Whenever a line in the listing contains "then", copy that line.

===== ENTRIES SHOWN =====

(** * rmd: render a Markdown document, optionally styled and previewed

    A shallow embedding of [main.go].  The program is one function, [main],
    whose control flow is driven by Go's [defer] / [panic] / [recover]:
    the deferred calls are the interesting part, so the embedding keeps an
    explicit stack of deferred calls and an explicit "panicking" register,
    and runs the stack last-in first-out when the body of [main] ends.

    Everything outside the repository (the operating system, goldmark,
    html/template) is reached through a record of outcomes, [Env], or
    through a small executable model that is marked as such. *)

From Stdlib Require Import Strings.String Strings.Ascii Strings.Byte ZArith Lia.
From stdpp Require Import base option list gmap strings fin_maps.

Local Open Scope string_scope.
Local Open Scope list_scope.

(** ** Go values *)

(** [[]byte]. *)
Abbreviation bytes := (list byte).

#[global] Instance byte_eq_decision : EqDecision byte := Byte.byte_eq_dec.

(** [[]byte(s)] for a Go string [s]. *)
Definition bytes_of (s : string) : bytes := list_byte_of_string s.

(** The double quote, which the string literals of [main.go] contain. *)
Definition dq : string := String (ascii_of_nat 34) EmptyString.

(** A Go [error] coming from the operating system or a library: only its
    text matters to [main], which wraps it with [%w]. *)
Definition error := string.

(** A call that returns [(T, error)]. *)
Inductive result (A : Type) : Type :=
| Ok (a : A)
| Err (e : error).
Arguments Ok {A} a.
Arguments Err {A} e.

(** The [panic] sites of [main], one per failing stage.  The names follow
    the specification's error kinds; the two writes around the converted
    body have no name there. *)
Inductive Stage : Set :=
| InputOpenError      (* main.go:39  *)
| InputReadError      (* main.go:46  *)
| TempDirError        (* main.go:62  *)
| TempFileError       (* main.go:73  *)
| TemplateError       (* main.go:109 *)
| PrefixWriteError    (* main.go:120 *)
| SuffixWriteError    (* main.go:133 *)
| RenderError         (* main.go:140 *)
| LaunchError.        (* main.go:88  *)

#[global] Instance Stage_eq_decision : EqDecision Stage.
Proof. solve_decision. Defined.

(** The value handed to [panic]: [fmt.Errorf(format, ..., err)] at one of
    the sites above.  [subject] is the [%s] argument of main.go:39 and is
    empty elsewhere. *)
Record PanicValue : Set := Errorf {
  stage   : Stage;
  subject : string;
  cause   : error
}.

#[global] Instance PanicValue_eq_decision : EqDecision PanicValue.
Proof. solve_decision. Defined.

(** [v.Error()]: the format strings of [main.go].  The file-creation site
    (main.go:73) uses the text of the directory-creation site (main.go:62). *)
Definition Error (v : PanicValue) : string :=
  match stage v with
  | InputOpenError   => "error opening input file " +:+ subject v +:+ ": " +:+ cause v
  | InputReadError   => "error reading all Markdown content from input: " +:+ cause v
  | TempDirError     => "error creating temp directory: " +:+ cause v
  | TempFileError    => "error creating temp directory: " +:+ cause v
  | TemplateError    => "error parsing html output prefix template: " +:+ cause v
  | PrefixWriteError => "error writing html output prefix data to sink: " +:+ cause v
  | SuffixWriteError => "error writing html output suffix data to sink: " +:+ cause v
  | RenderError      => "error rendering Markdown: " +:+ cause v
  | LaunchError      => "error opening OS's default web page viewer: " +:+ cause v
  end.

(** ** [path] *)

(** [path.Join(dir, name)] for a clean [dir] and a plain [name], which is
    what [os.MkdirTemp] returns and what [main] passes. *)
Definition path_Join (dir name : string) : string := dir +:+ "/" +:+ name.

(** [path.Split]: the directory (without its final slash) and the last
    element of a path; [None] when the path has no slash. *)
Fixpoint path_Split (p : string) : option (string * string) :=
  match p with
  | EmptyString => None
  | String c rest =>
      match path_Split rest with
      | Some (d, f) => Some (String c d, f)
      | None => if Ascii.eqb c "/" then Some (EmptyString, rest) else None
      end
  end.

(** ** html/template, on the fragment [main] uses

    The library is not part of the repository: [Parse] and the rendering
    behind [Execute] are modelled below, for templates made of literal
    text and field actions. *)
Module template.

Inductive item : Set :=
| itemText (s : string)
| itemAction (s : string)
| itemError (msg : string).

(** The scanner: [inAction] tells which side of a delimiter it is on,
    [acc] is the text read since the last delimiter. *)
Fixpoint lex (inAction : bool) (acc : string) (s : string) : list item :=
  match s with
  | EmptyString =>
      if inAction then [itemError "unclosed action"] else [itemText acc]
  | String c rest =>
      match rest with
      | String c' rest' =>
          if negb inAction && Ascii.eqb c "{" && Ascii.eqb c' "{"
          then itemText acc :: lex true EmptyString rest'
          else if inAction && Ascii.eqb c "}" && Ascii.eqb c' "}"
          then itemAction acc :: lex false EmptyString rest'
          else lex inAction (acc +:+ String c EmptyString) rest
      | EmptyString => lex inAction (acc +:+ String c EmptyString) rest
      end
  end.

Definition isAlphaNumeric (c : ascii) : bool :=
  let n := nat_of_ascii c in
  (Nat.eqb n 95)
  || (Nat.leb 48 n && Nat.leb n 57)
  || (Nat.leb 65 n && Nat.leb n 90)
  || (Nat.leb 97 n && Nat.leb n 122).

Fixpoint isIdentifier (s : string) : bool :=
  match s with
  | EmptyString => true
  | String c rest => isAlphaNumeric c && isIdentifier rest
  end.

Inductive Node : Set :=
| TextNode (text : string)
| FieldNode (ident : string).

(** A parsed template: its name and its nodes. *)
Record Template : Set := { Name : string; Tree : list Node }.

=====

● OUTPUT FOR THIS TASK
      | None => if Ascii.eqb c "/" then Some (EmptyString, rest) else None
      if inAction then [itemError "unclosed action"] else [itemText acc]
          then itemText acc :: lex true EmptyString rest'
          then itemAction acc :: lex false EmptyString rest'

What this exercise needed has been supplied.